#### DATA:

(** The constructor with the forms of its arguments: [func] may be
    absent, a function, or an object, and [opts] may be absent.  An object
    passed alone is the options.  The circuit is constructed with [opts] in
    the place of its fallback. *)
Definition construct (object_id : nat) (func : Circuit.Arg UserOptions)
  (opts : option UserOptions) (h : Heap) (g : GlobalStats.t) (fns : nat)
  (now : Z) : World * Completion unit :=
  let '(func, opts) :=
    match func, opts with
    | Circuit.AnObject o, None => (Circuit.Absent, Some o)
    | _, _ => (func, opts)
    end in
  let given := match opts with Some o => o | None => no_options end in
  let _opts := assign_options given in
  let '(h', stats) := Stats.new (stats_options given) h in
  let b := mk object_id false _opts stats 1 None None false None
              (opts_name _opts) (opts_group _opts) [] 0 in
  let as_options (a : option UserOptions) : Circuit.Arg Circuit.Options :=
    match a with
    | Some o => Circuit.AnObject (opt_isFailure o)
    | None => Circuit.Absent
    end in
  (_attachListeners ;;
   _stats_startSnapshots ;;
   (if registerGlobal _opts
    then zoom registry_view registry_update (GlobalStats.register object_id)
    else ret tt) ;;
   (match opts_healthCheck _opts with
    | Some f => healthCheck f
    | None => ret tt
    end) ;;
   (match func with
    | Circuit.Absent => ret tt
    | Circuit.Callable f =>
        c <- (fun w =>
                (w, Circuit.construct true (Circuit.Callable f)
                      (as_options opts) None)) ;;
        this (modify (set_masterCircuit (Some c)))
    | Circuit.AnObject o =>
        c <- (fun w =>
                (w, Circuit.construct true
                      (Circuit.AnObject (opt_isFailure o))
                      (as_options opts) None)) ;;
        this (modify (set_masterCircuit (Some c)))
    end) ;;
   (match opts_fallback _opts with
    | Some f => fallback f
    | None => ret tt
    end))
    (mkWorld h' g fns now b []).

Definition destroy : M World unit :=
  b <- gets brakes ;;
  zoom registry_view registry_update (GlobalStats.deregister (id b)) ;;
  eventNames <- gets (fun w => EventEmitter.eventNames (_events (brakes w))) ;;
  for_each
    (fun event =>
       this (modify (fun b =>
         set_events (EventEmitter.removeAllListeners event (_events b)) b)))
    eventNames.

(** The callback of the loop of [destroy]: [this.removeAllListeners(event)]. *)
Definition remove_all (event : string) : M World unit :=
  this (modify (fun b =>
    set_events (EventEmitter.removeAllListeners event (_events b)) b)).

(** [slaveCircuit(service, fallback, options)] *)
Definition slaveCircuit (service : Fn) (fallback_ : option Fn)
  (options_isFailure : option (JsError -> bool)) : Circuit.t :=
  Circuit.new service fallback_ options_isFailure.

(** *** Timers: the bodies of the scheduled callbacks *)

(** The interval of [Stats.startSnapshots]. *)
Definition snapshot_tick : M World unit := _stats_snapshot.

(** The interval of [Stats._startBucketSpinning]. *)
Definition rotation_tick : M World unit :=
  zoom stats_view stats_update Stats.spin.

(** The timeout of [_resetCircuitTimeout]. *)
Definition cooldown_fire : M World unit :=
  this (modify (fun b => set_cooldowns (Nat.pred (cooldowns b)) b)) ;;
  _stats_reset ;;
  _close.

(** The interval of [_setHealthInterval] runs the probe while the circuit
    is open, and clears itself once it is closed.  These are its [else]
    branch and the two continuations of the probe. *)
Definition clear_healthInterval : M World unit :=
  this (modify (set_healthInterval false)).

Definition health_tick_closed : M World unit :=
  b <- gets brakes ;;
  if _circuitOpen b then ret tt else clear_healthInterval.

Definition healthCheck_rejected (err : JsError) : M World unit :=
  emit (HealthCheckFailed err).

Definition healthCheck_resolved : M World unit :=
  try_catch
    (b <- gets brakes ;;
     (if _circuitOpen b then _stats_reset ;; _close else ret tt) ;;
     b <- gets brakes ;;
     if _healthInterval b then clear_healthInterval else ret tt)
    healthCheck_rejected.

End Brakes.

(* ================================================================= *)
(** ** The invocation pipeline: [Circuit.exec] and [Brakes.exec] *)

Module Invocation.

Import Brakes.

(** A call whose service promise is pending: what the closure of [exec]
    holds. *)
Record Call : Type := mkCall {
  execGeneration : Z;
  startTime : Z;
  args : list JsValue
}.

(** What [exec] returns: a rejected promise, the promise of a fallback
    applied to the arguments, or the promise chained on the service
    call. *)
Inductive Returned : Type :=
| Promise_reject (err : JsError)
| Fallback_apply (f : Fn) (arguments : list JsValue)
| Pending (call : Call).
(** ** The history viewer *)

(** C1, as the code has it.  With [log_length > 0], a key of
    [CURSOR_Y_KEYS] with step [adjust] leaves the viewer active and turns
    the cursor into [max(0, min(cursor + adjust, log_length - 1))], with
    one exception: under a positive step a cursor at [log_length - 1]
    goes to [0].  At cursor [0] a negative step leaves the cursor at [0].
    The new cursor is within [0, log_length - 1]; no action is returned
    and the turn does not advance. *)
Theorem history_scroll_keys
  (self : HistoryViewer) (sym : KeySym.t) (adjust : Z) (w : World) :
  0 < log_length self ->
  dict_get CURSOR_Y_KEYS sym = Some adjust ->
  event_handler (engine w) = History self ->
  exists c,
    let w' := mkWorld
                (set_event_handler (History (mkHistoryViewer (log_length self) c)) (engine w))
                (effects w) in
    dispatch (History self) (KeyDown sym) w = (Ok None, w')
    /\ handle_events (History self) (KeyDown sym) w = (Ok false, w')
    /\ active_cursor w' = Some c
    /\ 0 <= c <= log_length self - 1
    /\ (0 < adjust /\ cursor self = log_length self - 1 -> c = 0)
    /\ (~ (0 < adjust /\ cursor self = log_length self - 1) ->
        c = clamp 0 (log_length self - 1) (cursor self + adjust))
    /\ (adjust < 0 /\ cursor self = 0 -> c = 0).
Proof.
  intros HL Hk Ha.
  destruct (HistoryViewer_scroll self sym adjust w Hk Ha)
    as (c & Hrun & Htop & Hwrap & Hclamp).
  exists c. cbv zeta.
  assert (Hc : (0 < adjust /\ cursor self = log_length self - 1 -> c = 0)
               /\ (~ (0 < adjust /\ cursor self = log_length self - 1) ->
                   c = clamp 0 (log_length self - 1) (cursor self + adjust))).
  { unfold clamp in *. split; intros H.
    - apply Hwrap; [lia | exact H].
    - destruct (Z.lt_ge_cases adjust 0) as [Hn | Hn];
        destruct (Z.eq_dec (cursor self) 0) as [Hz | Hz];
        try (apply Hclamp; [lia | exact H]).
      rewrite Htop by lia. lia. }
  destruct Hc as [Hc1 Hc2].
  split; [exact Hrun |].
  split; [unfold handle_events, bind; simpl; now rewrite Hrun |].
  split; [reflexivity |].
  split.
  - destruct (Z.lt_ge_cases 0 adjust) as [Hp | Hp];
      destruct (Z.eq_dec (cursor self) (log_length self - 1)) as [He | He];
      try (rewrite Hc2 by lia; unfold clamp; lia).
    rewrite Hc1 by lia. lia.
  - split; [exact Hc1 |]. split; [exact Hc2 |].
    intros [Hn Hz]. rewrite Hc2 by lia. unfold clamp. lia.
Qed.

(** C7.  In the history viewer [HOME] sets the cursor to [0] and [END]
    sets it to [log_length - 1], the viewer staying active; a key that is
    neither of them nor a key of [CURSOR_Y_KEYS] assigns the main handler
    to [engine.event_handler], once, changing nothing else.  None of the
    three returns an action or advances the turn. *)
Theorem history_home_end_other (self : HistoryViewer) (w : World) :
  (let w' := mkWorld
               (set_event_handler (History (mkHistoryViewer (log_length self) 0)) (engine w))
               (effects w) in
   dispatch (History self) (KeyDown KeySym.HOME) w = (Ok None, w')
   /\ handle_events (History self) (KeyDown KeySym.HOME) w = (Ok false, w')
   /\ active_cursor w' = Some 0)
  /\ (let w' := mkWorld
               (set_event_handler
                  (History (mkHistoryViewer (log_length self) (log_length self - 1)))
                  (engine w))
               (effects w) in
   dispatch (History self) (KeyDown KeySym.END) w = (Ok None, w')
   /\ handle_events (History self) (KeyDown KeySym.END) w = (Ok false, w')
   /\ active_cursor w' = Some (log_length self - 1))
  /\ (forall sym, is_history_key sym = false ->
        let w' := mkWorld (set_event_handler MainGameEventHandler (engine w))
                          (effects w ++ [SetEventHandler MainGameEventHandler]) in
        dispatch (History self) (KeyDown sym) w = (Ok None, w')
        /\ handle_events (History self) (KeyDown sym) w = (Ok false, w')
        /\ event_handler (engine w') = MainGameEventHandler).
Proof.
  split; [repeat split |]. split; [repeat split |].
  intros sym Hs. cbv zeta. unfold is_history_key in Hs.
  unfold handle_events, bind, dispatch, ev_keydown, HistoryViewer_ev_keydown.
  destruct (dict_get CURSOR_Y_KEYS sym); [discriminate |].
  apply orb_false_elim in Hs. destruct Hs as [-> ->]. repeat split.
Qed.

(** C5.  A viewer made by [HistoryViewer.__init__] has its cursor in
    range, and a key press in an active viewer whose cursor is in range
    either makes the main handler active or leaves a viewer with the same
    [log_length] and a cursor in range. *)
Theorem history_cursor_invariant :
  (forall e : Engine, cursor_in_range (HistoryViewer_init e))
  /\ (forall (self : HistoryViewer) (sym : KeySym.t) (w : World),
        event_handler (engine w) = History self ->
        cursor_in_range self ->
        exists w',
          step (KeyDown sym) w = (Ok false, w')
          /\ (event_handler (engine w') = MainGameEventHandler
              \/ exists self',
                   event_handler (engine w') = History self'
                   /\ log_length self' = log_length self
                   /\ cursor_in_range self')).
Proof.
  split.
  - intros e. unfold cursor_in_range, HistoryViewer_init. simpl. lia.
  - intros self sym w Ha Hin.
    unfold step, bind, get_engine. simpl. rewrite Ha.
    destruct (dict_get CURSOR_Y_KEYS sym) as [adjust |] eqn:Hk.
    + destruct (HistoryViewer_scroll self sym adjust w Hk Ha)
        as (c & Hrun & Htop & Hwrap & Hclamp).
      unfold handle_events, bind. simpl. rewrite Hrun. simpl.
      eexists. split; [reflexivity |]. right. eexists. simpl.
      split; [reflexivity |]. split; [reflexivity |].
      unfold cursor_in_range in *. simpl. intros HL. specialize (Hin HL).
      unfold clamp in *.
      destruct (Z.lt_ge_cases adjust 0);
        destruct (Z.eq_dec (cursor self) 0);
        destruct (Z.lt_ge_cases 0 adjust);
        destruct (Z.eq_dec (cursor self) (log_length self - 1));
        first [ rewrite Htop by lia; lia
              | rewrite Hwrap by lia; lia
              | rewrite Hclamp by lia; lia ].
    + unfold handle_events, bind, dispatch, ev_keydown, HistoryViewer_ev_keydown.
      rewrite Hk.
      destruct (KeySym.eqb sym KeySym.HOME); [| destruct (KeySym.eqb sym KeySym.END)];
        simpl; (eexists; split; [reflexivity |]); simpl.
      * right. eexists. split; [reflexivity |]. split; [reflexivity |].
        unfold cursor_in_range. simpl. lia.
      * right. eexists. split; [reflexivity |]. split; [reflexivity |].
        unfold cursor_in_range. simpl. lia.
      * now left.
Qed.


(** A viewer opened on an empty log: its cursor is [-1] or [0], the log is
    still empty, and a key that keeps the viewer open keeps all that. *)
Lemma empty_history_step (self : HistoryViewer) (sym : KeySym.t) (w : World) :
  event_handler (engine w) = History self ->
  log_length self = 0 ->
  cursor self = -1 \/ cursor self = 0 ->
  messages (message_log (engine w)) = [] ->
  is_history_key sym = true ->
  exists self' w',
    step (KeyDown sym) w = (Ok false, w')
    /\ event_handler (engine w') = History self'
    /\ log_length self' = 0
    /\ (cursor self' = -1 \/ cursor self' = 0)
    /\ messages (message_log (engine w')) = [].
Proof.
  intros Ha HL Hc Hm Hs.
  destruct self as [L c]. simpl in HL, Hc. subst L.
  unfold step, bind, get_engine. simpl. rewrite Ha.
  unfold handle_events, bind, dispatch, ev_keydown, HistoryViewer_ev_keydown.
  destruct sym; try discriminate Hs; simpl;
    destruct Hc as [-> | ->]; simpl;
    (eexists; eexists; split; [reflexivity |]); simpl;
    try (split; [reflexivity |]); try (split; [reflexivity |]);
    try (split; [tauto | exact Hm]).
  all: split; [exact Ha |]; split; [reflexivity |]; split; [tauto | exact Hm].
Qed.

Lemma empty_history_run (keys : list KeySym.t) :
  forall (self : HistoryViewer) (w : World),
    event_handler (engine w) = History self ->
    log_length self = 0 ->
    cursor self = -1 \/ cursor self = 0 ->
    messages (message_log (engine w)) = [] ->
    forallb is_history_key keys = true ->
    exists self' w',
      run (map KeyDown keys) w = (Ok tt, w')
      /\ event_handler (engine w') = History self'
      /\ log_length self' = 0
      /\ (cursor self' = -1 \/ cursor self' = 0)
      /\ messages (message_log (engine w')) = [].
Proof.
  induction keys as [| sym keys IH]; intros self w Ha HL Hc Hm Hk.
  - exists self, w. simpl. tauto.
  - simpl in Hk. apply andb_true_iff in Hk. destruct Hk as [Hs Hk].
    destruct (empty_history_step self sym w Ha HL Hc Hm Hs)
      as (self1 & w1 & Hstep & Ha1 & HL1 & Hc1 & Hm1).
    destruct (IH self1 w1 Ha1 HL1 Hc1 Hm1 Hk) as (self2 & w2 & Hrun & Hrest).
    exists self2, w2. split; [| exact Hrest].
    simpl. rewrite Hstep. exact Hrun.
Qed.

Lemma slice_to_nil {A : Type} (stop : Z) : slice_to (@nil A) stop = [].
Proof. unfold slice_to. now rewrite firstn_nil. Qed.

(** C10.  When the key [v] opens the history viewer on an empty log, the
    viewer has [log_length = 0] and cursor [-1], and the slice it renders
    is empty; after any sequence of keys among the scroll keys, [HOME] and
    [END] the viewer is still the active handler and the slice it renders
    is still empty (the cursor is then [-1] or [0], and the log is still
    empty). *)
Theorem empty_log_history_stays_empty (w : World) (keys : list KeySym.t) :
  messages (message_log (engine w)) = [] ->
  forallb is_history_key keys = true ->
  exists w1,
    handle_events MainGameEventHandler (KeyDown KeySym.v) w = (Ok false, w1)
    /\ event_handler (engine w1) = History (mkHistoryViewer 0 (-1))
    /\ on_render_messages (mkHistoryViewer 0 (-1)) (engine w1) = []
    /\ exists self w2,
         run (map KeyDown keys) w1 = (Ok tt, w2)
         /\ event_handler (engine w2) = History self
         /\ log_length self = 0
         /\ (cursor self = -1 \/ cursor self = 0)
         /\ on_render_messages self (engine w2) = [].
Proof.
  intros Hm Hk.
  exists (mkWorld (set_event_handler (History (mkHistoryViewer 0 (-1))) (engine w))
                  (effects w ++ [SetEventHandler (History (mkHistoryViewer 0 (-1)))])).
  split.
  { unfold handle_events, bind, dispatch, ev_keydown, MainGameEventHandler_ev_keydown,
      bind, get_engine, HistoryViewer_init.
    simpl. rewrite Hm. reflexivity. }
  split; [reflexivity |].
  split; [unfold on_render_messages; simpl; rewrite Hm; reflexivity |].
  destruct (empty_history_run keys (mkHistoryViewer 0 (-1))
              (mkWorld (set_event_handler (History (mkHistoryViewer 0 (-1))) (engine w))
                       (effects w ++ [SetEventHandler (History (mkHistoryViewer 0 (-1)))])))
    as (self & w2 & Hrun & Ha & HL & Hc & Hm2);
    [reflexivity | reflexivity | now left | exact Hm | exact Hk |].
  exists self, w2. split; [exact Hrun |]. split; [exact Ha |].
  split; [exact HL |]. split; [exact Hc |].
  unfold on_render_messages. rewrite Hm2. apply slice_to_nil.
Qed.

#### EXERCISE BRIEF:
Whenever a line of the material holds the word "EventEmitter", copy it out.

#### RESPONSE AREA:
  eventNames <- gets (fun w => EventEmitter.eventNames (_events (brakes w))) ;;
         set_events (EventEmitter.removeAllListeners event (_events b)) b)))
    set_events (EventEmitter.removeAllListeners event (_events b)) b)).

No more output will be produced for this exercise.